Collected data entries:

(* ===== verification/AsyncNet.v ===== *)
(** * AsyncNet: [set/poll/main.cpp]

    A connection attempt on a non-blocking socket, and the wait for its outcome. *)

From S2P Require Import Prelude Endian Sys.

Definition sys_inet_pton (af : Z) (host : string) : syscall := sys_misc "inet_pton" [af] (text host).
Definition sys_printf_ready (args : list Z) : syscall :=
  sys_misc "ready=%d, POLLIN=%d, POLLOUT=%d, POLLERR=%d" args [].
Definition sys_printf_error (e : Z) : syscall := sys_misc "error=%d, msg=%s" [e] [].

(** [ASYNC_CONTINUE()] *)
Definition ASYNC_CONTINUE : M bool :=
  e ← get_errno; mret ((e =? EAGAIN) || (e =? EINTR) || (e =? EINPROGRESS)).

Definition fcntl_enable (sockfd feature : Z) : M Z :=
  flags ← call (sys_fcntl sockfd F_GETFL 0);
  if r_ret flags <? 0 then mret (r_ret flags) else
  ret ← call (sys_fcntl sockfd F_SETFL (Z.lor (r_ret flags) feature));
  if r_ret ret <? 0 then mret (r_ret ret) else mret 0.

Definition async_socket : M Z :=
  s ← call (sys_socket AF_INET SOCK_STREAM 0);
  let sockfd := r_ret s in
  if sockfd <? 0 then _ ← print "socket fail"; mret sockfd else
  ret ← fcntl_enable sockfd O_NONBLOCK;
  if ret <? 0 then
    _ ← print "fcntl enable nonblock fail"; _ ← call (sys_close sockfd); mret ret
  else mret sockfd.

(** [inet_pton] fills the address when it returns 1.  [and] evaluates [errno] only after a
    failure, and after the first message. *)
Definition async_connect (sockfd : Z) (host : string) (port : Z) : M Z :=
  p ← call (sys_inet_pton AF_INET host);
  let servaddr := mkaddr AF_INET (htons port) (if r_ret p =? 1 then r_int p 0 else 0) in
  ret ← call (sys_connect sockfd servaddr);
  _ ← (if r_ret ret <? 0 then print "connect fail" else mret tt);
  fatal ← (if r_ret ret <? 0 then c ← ASYNC_CONTINUE; mret (negb c) else mret false);
  if (fatal : bool) then _ ← print "connect to fail"; mret (r_ret ret) else mret 0.

Definition async_net (host : string) (port : Z) : M Z :=
  sockfd ← async_socket;
  if sockfd <? 0 then mret sockfd else
  ret ← async_connect sockfd host port;
  if ret <? 0 then _ ← call (sys_close sockfd); mret ret else mret sockfd.

(** [garbage] is the [revents] of the local before [poll]. *)
Definition connection_refused (garbage : Z) : M Z :=
  sockfd ← async_net "127.0.0.1" 11111;
  r ← call (sys_poll [mkpollfd sockfd (Z.lor POLLIN POLLOUT) garbage] (-1));
  let revents := if r_ret r <? 0 then garbage else r_int r 0 in
  let bit b := if negb (Z.land revents b =? 0) then 1 else 0 in
  _ ← call (sys_printf_ready [r_ret r; bit POLLIN; bit POLLOUT; bit POLLERR]);
  g ← call (sys_getsockopt sockfd SOL_SOCKET SO_ERROR);
  error ← lift (if r_ret g <? 0 then Undef Indeterminate else Ok (r_int g 0));
  _ ← call (sys_printf_error error);
  mret 0.

Definition poll_main (garbage : Z) : M Z := _ ← connection_refused garbage; mret 0.

(** ** The descriptor *)

(** The events that close a descriptor, and those that open a socket. *)
Definition closed (l : list event) : list Z :=
  omap (λ e : event, match e.1 with sys_close f => Some f | _ => None end) l.
Definition opened (l : list event) : list Z :=
  omap (λ e : event, match e.1 with
                     | sys_socket _ _ _ => if 0 <=? r_ret e.2 then Some (r_ret e.2) else None
                     | _ => None end) l.

(** [owes l v] : a history [l] that ends with the result [v] opened one socket and
    returned it, or left none open. *)
Definition owes (l : list event) (v : Z) : Prop :=
  (0 ≤ v ∧ opened l = [v] ∧ closed l = []) ∨ (v < 0 ∧ opened l = closed l).

Lemma opened_app l1 l2 : opened (l1 ++ l2) = opened l1 ++ opened l2.
Proof. apply omap_app. Qed.
Lemma closed_app l1 l2 : closed (l1 ++ l2) = closed l1 ++ closed l2.
Proof. apply omap_app. Qed.

(** Steps that neither open nor close. *)
Definition neutral (l : list event) : Prop := opened l = [] ∧ closed l = [].

Lemma fcntl_enable_run fd feature k w :
  ∃ v l w', fcntl_enable fd feature k w = (Ok v, w') ∧ trace w' = trace w ++ l ∧ neutral l ∧
    (0 ≤ v → ∃ flags r, calls l = [sys_fcntl fd F_GETFL 0; sys_fcntl fd F_SETFL (Z.lor flags feature)] ∧
                        l.*2 !! 0%nat = Some r ∧ r_ret r = flags ∧ 0 ≤ flags).
Proof.
  unfold fcntl_enable. rewrite run_call_bind. destruct (r_ret _ <? 0) eqn:E1; zbool.
  - eexists _, [_], _. split; [reflexivity|]. split; [reflexivity|]. split; [done|intros; exfalso; lia].
  - rewrite run_call_bind. destruct (r_ret (k _ (sys_fcntl fd F_SETFL _)) <? 0) eqn:E2; zbool.
    + eexists _, [_; _], _. split; [reflexivity|]. cbn [trace]. rewrite <- app_assoc.
      split; [reflexivity|]. split; [done|intros; exfalso; cbn [trace] in E2; lia].
    + eexists _, [_; _], _. split; [reflexivity|]. cbn [trace]. rewrite <- app_assoc.
      split; [reflexivity|]. split; [done|]. intros _. eexists _, _. by split_and!.
Qed.

Lemma async_socket_owes k w :
  ∃ v l w', async_socket k w = (Ok v, w') ∧ trace w' = trace w ++ l ∧ owes l v.
Proof.
  unfold async_socket. rewrite run_call_bind. cbv zeta.
  set (s := k (trace w) _). destruct (r_ret s <? 0) eqn:Es; zbool.
  - rewrite run_print_bind. eexists _, [_; _], _. split; [reflexivity|]. cbn [trace].
    rewrite <- app_assoc. split; [reflexivity|]. right. split; [done|]. cbn.
    by rewrite (proj2 (Z.leb_gt 0 (r_ret s))).
  - match goal with |- context [(fcntl_enable ?f ?b ≫= _) k ?w1] =>
      destruct (fcntl_enable_run f b k w1) as (v & l & w2 & E & T & [N1 N2] & _) end.
    rewrite (run_bind_Ok _ _ _ _ _ _ E). cbn [trace] in T. rewrite <- app_assoc in T.
    assert (opened [(sys_socket AF_INET SOCK_STREAM 0, s)] = [r_ret s]) as O
      by (cbn; by rewrite (proj2 (Z.leb_le 0 (r_ret s)))).
    destruct (v <? 0) eqn:Ev; zbool.
    + rewrite run_print_bind, run_call_bind. eexists _, _, _. split; [reflexivity|].
      cbn [trace]. rewrite T, <- !app_assoc. split; [reflexivity|]. right. split; [done|].
      rewrite !opened_app, !closed_app, O, N1, N2. done.
    + eexists _, _, _. split; [reflexivity|]. split; [exact T|]. left.
      rewrite opened_app, closed_app, O, N1, N2. done.
Qed.

Lemma async_connect_run fd host port k w :
  ∃ v l w', async_connect fd host port k w = (Ok v, w') ∧ trace w' = trace w ++ l ∧ neutral l ∧ v ≤ 0.
Proof.
  unfold async_connect, ASYNC_CONTINUE, get_errno.
  rewrite run_call_bind. cbv zeta. rewrite run_call_bind.
  destruct (r_ret (k _ (sys_connect _ _)) <? 0) eqn:E1; zbool; cbn [trace] in E1.
  - rewrite run_print_bind. rewrite !run_bind. cbn [mret M_ret].
    destruct (negb _).
    + rewrite run_print_bind. eexists _, _, _. split; [reflexivity|]. cbn [trace].
      rewrite <- !app_assoc. split; [reflexivity|]. split; [done|lia].
    + eexists _, _, _. split; [reflexivity|]. cbn [trace].
      rewrite <- !app_assoc. split; [reflexivity|]. split; [done|lia].
  - rewrite !(run_bind_Ok (mret _) _ _ _ _ _ eq_refl).
    eexists _, _, _. split; [reflexivity|]. cbn [trace].
    rewrite <- !app_assoc. split; [reflexivity|]. split; [done|lia].
Qed.

(** C27: [async_net] against any kernel.  It always returns; a result that is not
    negative is the socket it opened, still open; a negative one leaves nothing open:
    every descriptor it got was closed, once. *)
Theorem async_net_owns_socket host port k w :
  ∃ v l w', async_net host port k w = (Ok v, w') ∧ trace w' = trace w ++ l ∧ owes l v.
Proof.
  unfold async_net. destruct (async_socket_owes k w) as (v & l & w1 & E & T & O).
  rewrite (run_bind_Ok _ _ _ _ _ _ E). destruct (v <? 0) eqn:Ev; zbool.
  - by exists v, l, w1.
  - destruct O as [(_ & O & C)|[? _]]; [|lia].
    destruct (async_connect_run v host port k w1) as (v2 & l2 & w2 & E2 & T2 & [N1 N2] & ?).
    rewrite (run_bind_Ok _ _ _ _ _ _ E2). destruct (v2 <? 0) eqn:Ev2; zbool.
    + rewrite run_call_bind. eexists _, _, _. split; [reflexivity|]. cbn [trace].
      rewrite T2, T, <- !app_assoc. split; [reflexivity|]. right. split; [done|].
      rewrite !opened_app, !closed_app, O, C, N1, N2. done.
    + exists v, (l ++ l2), w2. rewrite T2, T, <- app_assoc. split; [done|]. split; [done|]. left.
      by rewrite opened_app, closed_app, O, C, N1, N2.
Qed.

(** Finding.  The test for a connection in progress reads [errno] after a message was
    printed: when the write of the message fails, a connection in progress is taken for
    a failure and closed. *)
Theorem async_connect_loses_errno fd host port k w e :
  e ∉ [EAGAIN; EINTR; EINPROGRESS] →
  (∀ h a, k h (sys_connect fd a) = err_reply EINPROGRESS) →
  (∀ h, r_errno (k h (sys_print "connect fail")) = Some e) →
  ∃ w', async_connect fd host port k w = (Ok (-1), w').
Proof.
  intros He Hc Hp. unfold async_connect, ASYNC_CONTINUE, get_errno. rewrite run_call_bind. cbv zeta.
  rewrite run_call_bind, Hc. change (r_ret (err_reply EINPROGRESS) <? 0) with true. cbv iota.
  rewrite run_print_bind, Hp. rewrite !run_bind. cbn [errno mret M_ret].
  rewrite !not_elem_of_cons in He. destruct He as (H1 & H2 & H3 & _).
  rewrite (proj2 (Z.eqb_neq _ _) H1), (proj2 (Z.eqb_neq _ _) H2), (proj2 (Z.eqb_neq _ _) H3).
  cbn [orb negb]. rewrite run_print_bind. by eexists.
Qed.

(** Finding.  The result of [async_net] is not looked at: after a failure [poll] is
    asked to wait without limit for a descriptor that does not exist. *)
Lemma connection_refused_polls_nothing garbage k w v w' :
  async_net "127.0.0.1" 11111 k w = (Ok v, w') → v < 0 →
  ∃ r l, trace (connection_refused garbage k w).2 =
           trace w' ++ (sys_poll [mkpollfd v (Z.lor POLLIN POLLOUT) garbage] (-1), r) :: l.
Proof.
  intros E _. unfold connection_refused. rewrite (run_bind_Ok _ _ _ _ _ _ E), run_call_bind.
  cbv zeta. rewrite !run_call_bind. set (g := k _ (sys_getsockopt _ _ _)).
  destruct (r_ret g <? 0); [rewrite run_bind|rewrite run_lift_bind, run_call_bind];
    eexists _, _; cbn; rewrite <- !app_assoc; reflexivity.
Qed.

# PROBLEM TO SOLVE
Lines from the first one above through the line containing "From S2P Require Import Prelude Endian Sys." are to be retyped exactly, both included, and nothing more.

# RESPONSE TO THIS EXERCISE
(* ===== verification/AsyncNet.v ===== *)
(** * AsyncNet: [set/poll/main.cpp]

    A connection attempt on a non-blocking socket, and the wait for its outcome. *)

From S2P Require Import Prelude Endian Sys.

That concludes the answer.